Task instructions
If a line of the data below holds the string "mkPromise", copy it.

=== Data ===

(** * squoosh: src/client/lazy-app/util/index.ts

    A shallow embedding of the utility module of the image compressor:
    the magic-number sniffer ([sniffMimeType]), the abortable-promise
    helper ([assertSignal], [abortable]), the memoised capability probe
    ([canDecodeImageType]) and the canvas encoder ([canvasEncode]). *)

From Stdlib Require Import Strings.String Strings.Ascii Strings.Byte.
From Stdlib Require Import Lists.List ZArith Lia Bool.
From stdpp Require Import gmap strings list.
Import ListNotations.

Local Open Scope string_scope.
Local Open Scope list_scope.

(** ** Regular expressions

    The fragment of JavaScript regular expressions that the module
    writes down: a sequence of single-character atoms, each taken once,
    or under [*] or [+], possibly inside a capturing group, an optional
    leading [^] and the assertion [$].  No flag is ever set, so [.]
    excludes the line terminators and [^]/[$] only hold at the two ends
    of the input. *)
Module RegExp.

Inductive cset : Type :=
| Chr (c : ascii)              (* a literal character, also \xHH *)
| Dot                          (* . *)
| OneOf (cs : list ascii)      (* [abc] *)
| NoneOf (cs : list ascii).    (* [^abc] *)

Inductive quant : Type := One | Star | Plus.

Inductive item : Type :=
| Atom (a : cset) (q : quant) (capture : bool)
| Eol.                         (* $ *)

Record t : Type := mk { anchored : bool; items : list item }.

(** Line terminators that a byte-sized code unit can be: LF and CR. *)
Definition isLineTerminator (c : ascii) : bool :=
  Ascii.eqb c (ascii_of_byte x0a) || Ascii.eqb c (ascii_of_byte x0d).

Definition cset_mem (a : cset) (c : ascii) : bool :=
  match a with
  | Chr x => Ascii.eqb x c
  | Dot => negb (isLineTerminator c)
  | OneOf cs => existsb (Ascii.eqb c) cs
  | NoneOf cs => negb (existsb (Ascii.eqb c) cs)
  end.

(** The backtracking matcher.  [k] is the rest of the pattern; the
    result is the text the atom consumed and the captures of [k].
    [star] is greedy: it gives characters back one at a time. *)
Fixpoint star (a : cset) (k : string -> option (list string)) (s : string)
  : option (string * list string) :=
  match s with
  | String c s' =>
      if cset_mem a c then
        match star a k s' with
        | Some (w, caps) => Some (String c w, caps)
        | None => pair EmptyString <$> k s
        end
      else pair EmptyString <$> k s
  | EmptyString => pair EmptyString <$> k s
  end.

Definition match_quant (a : cset) (q : quant)
    (k : string -> option (list string)) (s : string)
  : option (string * list string) :=
  match q with
  | One =>
      match s with
      | String c s' =>
          if cset_mem a c then pair (String c EmptyString) <$> k s' else None
      | EmptyString => None
      end
  | Star => star a k s
  | Plus =>
      match s with
      | String c s' =>
          if cset_mem a c
          then (fun r => (String c (fst r), snd r)) <$> star a k s'
          else None
      | EmptyString => None
      end
  end.

Fixpoint match_here (r : list item) (s : string) : option (list string) :=
  match r with
  | [] => Some []
  | Eol :: r' =>
      match s with
      | EmptyString => match_here r' s
      | String _ _ => None
      end
  | Atom a q capture :: r' =>
      match match_quant a q (match_here r') s with
      | Some (w, caps) => Some (if capture then w :: caps else caps)
      | None => None
      end
  end.

(** An unanchored pattern is tried at every position, leftmost first. *)
Fixpoint search (r : list item) (s : string) : option (list string) :=
  match match_here r s with
  | Some caps => Some caps
  | None =>
      match s with
      | String _ s' => search r s'
      | EmptyString => None
      end
  end.

(** [exec] gives the captures of the match (groups 1, 2, ...), [None]
    for JavaScript's null; [test] says whether there is a match. *)
Definition exec (r : t) (s : string) : option (list string) :=
  if anchored r then match_here (items r) s else search (items r) s.

Definition test (r : t) (s : string) : bool :=
  match exec r s with Some _ => true | None => false end.

(** Writing patterns down. *)
Definition chars (s : string) : list item :=
  map (fun c => Atom (Chr c) One false) (list_ascii_of_string s).

Definition hex (b : byte) : list item := [Atom (Chr (ascii_of_byte b)) One false].

(** The language of a pattern: [Matches r w rest] says that [r] matches
    the text [w] when [rest] is what follows it in the input. *)
Fixpoint all_in (a : cset) (w : string) : Prop :=
  match w with
  | EmptyString => True
  | String c w' => cset_mem a c = true /\ all_in a w'
  end.

Fixpoint Matches (r : list item) (w rest : string) : Prop :=
  match r with
  | [] => w = EmptyString
  | Eol :: r' => w = EmptyString /\ rest = EmptyString /\ Matches r' w rest
  | Atom a One _ :: r' =>
      exists c w', w = String c w' /\ cset_mem a c = true /\ Matches r' w' rest
  | Atom a Star _ :: r' =>
      exists w1 w2, w = (w1 ++ w2)%string /\ all_in a w1 /\ Matches r' w2 rest
  | Atom a Plus _ :: r' =>
      exists c w1 w2, w = String c (w1 ++ w2)%string /\ cset_mem a c = true /\
        all_in a w1 /\ Matches r' w2 rest
  end.

(** The texts a pattern matches from their first to their last
    character, nothing following. *)
Definition Lang (r : t) (w : string) : Prop := Matches (items r) w EmptyString.

Fixpoint eol_free (r : list item) : bool :=
  match r with
  | [] => true
  | Eol :: _ => false
  | Atom _ _ _ :: r' => eol_free r'
  end.

(** The least number of characters a match consumes. *)
Fixpoint min_len (r : list item) : nat :=
  match r with
  | [] => 0
  | Eol :: r' => min_len r'
  | Atom _ Star _ :: r' => min_len r'
  | Atom _ _ _ :: r' => S (min_len r')
  end.

End RegExp.

Import RegExp.

(** ** The sniffer *)

(** [Blob.slice(start, end)]: both ends are clamped to the blob, a
    negative one counts from its end. *)
Definition blob_clamp (size i : Z) : Z :=
  if (i <? 0)%Z then Z.max (size + i) 0 else Z.min i size.

Definition blob_slice (start end_ : Z) (blob : list byte) : list byte :=
  let size := Z.of_nat (length blob) in
  let relativeStart := blob_clamp size start in
  let relativeEnd := blob_clamp size end_ in
  let span := Z.max (relativeEnd - relativeStart) 0 in
  take (Z.to_nat span) (drop (Z.to_nat relativeStart) blob).

(** [new Response(blob).arrayBuffer()]: the bytes of the blob. *)
Definition blobToArrayBuffer (blob : list byte) : list byte := blob.

Definition fromCodePoint (v : byte) : string :=
  String (ascii_of_byte v) EmptyString.

Definition join (sep : string) (l : list string) : string := String.concat sep l.

Definition pdf := "application/pdf".
Definition gif := "image/gif".
Definition png := "image/png".
Definition jpeg := "image/jpeg".
Definition bmp := "image/bmp".
Definition tiff := "image/tiff".
Definition webp := "image/webp".
Definition webp2 := "image/webp2".
Definition avif := "image/avif".
Definition jxl := "image/jxl".

Definition re (l : list item) : RegExp.t := RegExp.mk true l.

Definition magicNumberMapInput : list (RegExp.t * string) :=
  [ (re (chars "%PDF-"), pdf);
    (re (chars "GIF87a"), gif);
    (re (chars "GIF89a"), gif);
    (re (hex x89 ++ chars "PNG" ++ hex x0d ++ hex x0a ++ hex x1a ++ hex x0a), png);
    (re (hex xff ++ hex xd8 ++ hex xff), jpeg);
    (re (chars "BM"), bmp);
    (re (chars "I I"), tiff);
    (re (chars "I" ++ [Atom (Chr "I") Star false]), tiff);
    (re (chars "MM" ++ [Atom (Chr (ascii_of_byte x00)) Star false]), tiff);
    (re (chars "RIFF" ++ [Atom Dot One false; Atom Dot One false;
                          Atom Dot One false; Atom Dot One false]
           ++ chars "WEBPVP8" ++ [Atom (OneOf ["L"; "X"; " "]%char) One false]), webp);
    (re (hex xf4 ++ hex xff ++ hex x6f), webp2);
    (re (hex x00 ++ hex x00 ++ hex x00 ++ chars " ftypavif"
           ++ hex x00 ++ hex x00 ++ hex x00 ++ hex x00), avif);
    (re (hex xff ++ hex x0a), jxl);
    (re (hex x00 ++ hex x00 ++ hex x00 ++ hex x0c ++ chars "JXL "
           ++ hex x0d ++ hex x0a ++ hex x87 ++ hex x0a), jxl) ].

(** [new Map(magicNumberMapInput)]: the keys are fourteen different
    RegExp objects, so the map keeps every entry, in insertion order. *)
Definition magicNumberToMimeType : list (RegExp.t * string) := magicNumberMapInput.

(** The [for ... of] loop of [sniffMimeType] over the entries of a map. *)
Fixpoint firstDetected (entries : list (RegExp.t * string)) (s : string) : string :=
  match entries with
  | [] => ""
  | (detector, mimeType) :: entries' =>
      if test detector s then mimeType else firstDetected entries' s
  end.

Definition firstChunkString (blob : list byte) : string :=
  let firstChunk := blobToArrayBuffer (blob_slice 0 16 blob) in
  join "" (map fromCodePoint firstChunk).

(** [sniffMimeType(blob)]: what its promise is fulfilled with. *)
Definition sniffMimeType (blob : list byte) : string :=
  firstDetected magicNumberToMimeType (firstChunkString blob).

(** ** Promises, microtasks and the abort signal

    The part of the host that [abortable] and [canDecodeImageType] talk
    to: a heap of promises addressed by their index, each pending with
    its list of reactions or settled; the queue of microtasks; one
    [AbortSignal] with its [abort] listeners. *)

Inductive exn : Type :=
| DOMException (message name : string)
| Error (message : string).

(** [new DOMException('AbortError', 'AbortError')] *)
Definition AbortError : exn := DOMException "AbortError" "AbortError".

(** [e.name], by which callers recognise an error. *)
Definition exn_name (e : exn) : string :=
  match e with
  | DOMException _ name => name
  | Error _ => "Error"
  end.

Section Promises.

Context {V : Type}.

Inductive outcome : Type :=
| Fulfilled (v : V)
| Rejected (e : exn).

Inductive pstate : Type :=
| Pending
| Settled (o : outcome).

(** A reaction registered by [then(resolve, reject)] with the resolving
    functions of another promise is kept as the index of that promise. *)
Record promise : Type := mkPromise {
  p_state : pstate;
  p_reactions : list nat
}.

Inductive job : Type :=
| ReactionJob (target : nat) (o : outcome)
    (* PromiseReactionJob: hand [o] to the resolving functions of [target] *)
| ResolveThenableJob (target source : nat).
    (* NewPromiseResolveThenableJob: [source.then(resolve, reject)] of [target] *)

Record AbortSignal : Type := mkSignal {
  aborted : bool;
  listeners : list nat   (* each listener rejects this promise with an AbortError *)
}.

Record state : Type := mkState {
  heap : list promise;
  jobs : list job;
  signal : AbortSignal
}.

Definition pstateOf (st : state) (q : nat) : option pstate :=
  p_state <$> heap st !! q.

Definition reactionsOf (st : state) (q : nat) : list nat :=
  default [] (p_reactions <$> heap st !! q).

(** A new pending promise; its index is the reference handed out. *)
Definition newPromise (st : state) : nat * state :=
  (length (heap st),
   mkState (heap st ++ [mkPromise Pending []]) (jobs st) (signal st)).
(** The 8 kHz frame that a message from OpenAI hands to
    [sendAudioToTelnyx], if it hands one. *)
Definition frame_of (m : ServerMsg) : list Buffer :=
  match m with
  | response_audio_delta (Some audioBuffer) =>
      match resample24kHzTo8kHz unspecified audioBuffer with
      | Ok resampledAudio => if 0 <? len resampledAudio then [resampledAudio] else []
      | RangeError => []
      end
  | _ => []
  end.

(** The frames produced by a sequence of messages, in order. *)
Definition produced (ms : list ServerMsg) : list Buffer := flat_map frame_of ms.

(** Every session holds a socket created earlier, and no two registry
    entries hold the same socket. *)
Definition sockets_fresh (w : World) : Prop :=
  (forall c s, session_of w c = Some s -> (openaiWs s < nextWs w)%nat) /\
  (forall c c' s s',
     session_of w c = Some s -> session_of w c' = Some s' ->
     openaiWs s = openaiWs s' -> c = c').

(** A state whose sessions all come from the sessions of an earlier
    state, with the sockets they had there, and which has created no
    socket since. *)
Definition inherits (w w1 : World) : Prop :=
  nextWs w1 = nextWs w /\
  forall c s1, session_of w1 c = Some s1 ->
    exists s, session_of w c = Some s /\ openaiWs s1 = openaiWs s.

(** The events that create a session. *)
Definition creates (e : Event) : bool :=
  match e with
  | AnswerSettled _ _ ok => ok
  | _ => false
  end.

(** The events that create the session of [callId]. *)
Definition recreates (callId : JsStr) (e : Event) : bool :=
  match e with
  | AnswerSettled c _ ok => ok && JsStr_eqb c callId
  | _ => false
  end.
Lemma play_move_inv (config : Config) (model : Model) (game : Game)
    (search_fuel : nat) (draws : Draws) (temp : temperature)
    (do_render : bool) (ep ep' : Episode game) :
  history_inv (ep_history ep) →
  play_move config model game search_fuel draws temp do_render ep = Ok ep' →
  history_inv (ep_history ep') ∧
  length (history (ep_history ep')) = S (length (history (ep_history ep))).
Proof.
  intros (H1 & H2 & H3 & H4). unfold play_move.
  destruct (run _ _ _ _ _ _) as [[root s]| |]; try discriminate.
  cbn [mbind result_bind].
  destruct (select_action _ _ _ _ _) as [action| |]; try discriminate.
  cbn [mbind result_bind].
  destruct (step game (ep_env ep) action) as [e [[obs r] done]].
  destruct (store_search_statistics _ _ _ _) as [gh| |] eqn:Hstore;
    try discriminate.
  cbn [mbind result_bind]. intros [= <-]. cbn [ep_history].
  apply store_search_statistics_fields in Hstore
    as (Ho & Hh & Hr & Hc & Hv).
  cbn in Ho, Hh, Hr, Hc, Hv.
  unfold history_inv. rewrite Ho, Hh, Hr, Hc, Hv, !length_app. simpl.
  repeat split; lia.
Qed.

Lemma play_loop_inv (config : Config) (model : Model) (game : Game)
    (fuel search_fuel : nat) (rng : nat → Draws) (temp : temperature)
    (do_render : bool) :
  ∀ ep ep',
    history_inv (ep_history ep) →
    play_loop config model game fuel search_fuel rng temp do_render ep = Ok ep' →
    history_inv (ep_history ep').
Proof.
  induction fuel as [|fuel IH]; intros ep ep' Hinv; cbn [play_loop];
    destruct (negb (ep_done ep)
              && (length (history (ep_history ep)) <? max_moves config)%nat);
    try discriminate; try (intros [= <-]; exact Hinv).
  destruct (play_move _ _ _ _ _ _ _ _) as [ep1| |] eqn:Hmove; try discriminate.
  cbn [mbind result_bind]. intros Hloop.
  apply (IH ep1 ep'); [| exact Hloop].
  eapply play_move_inv; eassumption.
Qed.
Class URLPlatform := {
  URL_pathname : string -> option string;
  URL_needs_scheme :
    forall input p, URL_pathname input = Some p -> scheme_start input = true
}.

(** ** Issue-reference normalizer ([getIssueId], index.ts 62-75) *)

Section Normalizer.
Context `{URLPlatform}.

Definition getIssueId (input : string) : option string :=
  match URL_pathname input with
  | Some pathname =>
      (* try block, [new URL(input)] succeeded *)
      let pathParts := split pathname in
      let issuesIndex := indexOf pathParts "issues" in
      if negb (issuesIndex =? -1) && (Z.of_nat (length pathParts) >? issuesIndex + 1)
      then
        match pathParts !! Z.to_nat (issuesIndex + 1) with
        | Some potentialId =>
            if test_digits potentialId then Some potentialId else None
        | None => None
        end
      else None
  | None =>
      (* catch block *)
      if test_digits input then Some input else None
  end.

End Normalizer.

(** ** A reference instance of the URL platform

    An executable model of the WHATWG basic URL parser (no base URL), used to
    run the normalizer on concrete inputs.  It covers ASCII inputs of the
    forms [scheme://[user[:pw]@]host[:port][/path][?query][#fragment]],
    [scheme:/path] and [scheme:opaque], where the host is a plain domain name
    (letters, digits, [-], [_], [.]; no IDNA label, last label starting with
    a letter).  [file:] URLs, IPv4/IPv6 hosts, percent-encoded or non-ASCII
    hosts are outside the model, which answers [None] there; the theorems on
    [getIssueId] are stated for every [URLPlatform] and do not depend on
    it. *)

Module Whatwg.

Definition is_scheme_char (c : ascii) : bool :=
  is_ascii_alnum c || Ascii.eqb c "+" || Ascii.eqb c "-" || Ascii.eqb c ".".

(** Leading and trailing C0 controls and spaces are stripped, then every
    ASCII tab or newline is removed. *)
Definition preprocess (input : string) : string :=
  Str.remove is_tab_or_newline
    (Str.drop_trailing is_c0_or_space (Str.drop_while is_c0_or_space input)).

(** Scheme start state and scheme state: the lower-cased scheme and what
    follows its colon. *)
Definition parse_scheme (s : string) : option (string * string) :=
  match s with
  | String c r =>
      if is_ascii_alpha c then
        match Str.drop_while is_scheme_char r with
        | String ":" rest =>
            Some (Str.map to_lower (String c (Str.take_while is_scheme_char r)), rest)
        | _ => None
        end
      else None
  | EmptyString => None
  end.

Definition is_special (scheme : string) : bool :=
  existsb (String.eqb scheme) ["http"; "https"; "ws"; "wss"; "ftp"].

Definition is_slash (special : bool) (c : ascii) : bool :=
  Ascii.eqb c "/" || (special && Ascii.eqb c backslash).

Definition ends_authority (special : bool) (c : ascii) : bool :=
  is_slash special c || Ascii.eqb c "?" || Ascii.eqb c "#".

Definition ends_path (c : ascii) : bool := Ascii.eqb c "?" || Ascii.eqb c "#".

(** Path percent-encode set of the current standard, on bytes: C0
    controls, space, the quote, [#], [<], [>], [?], [^], the backquote, the
    braces, and everything above U+007E. *)
Definition in_path_encode_set (c : ascii) : bool :=
  Nat.leb (code c) 32 || Nat.ltb 126 (code c) ||
  existsb (Nat.eqb (code c)) [34; 35; 60; 62; 63; 94; 96; 123; 125]%nat.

===

Result for this task
Record promise : Type := mkPromise {
   mkState (heap st ++ [mkPromise Pending []]) (jobs st) (signal st)).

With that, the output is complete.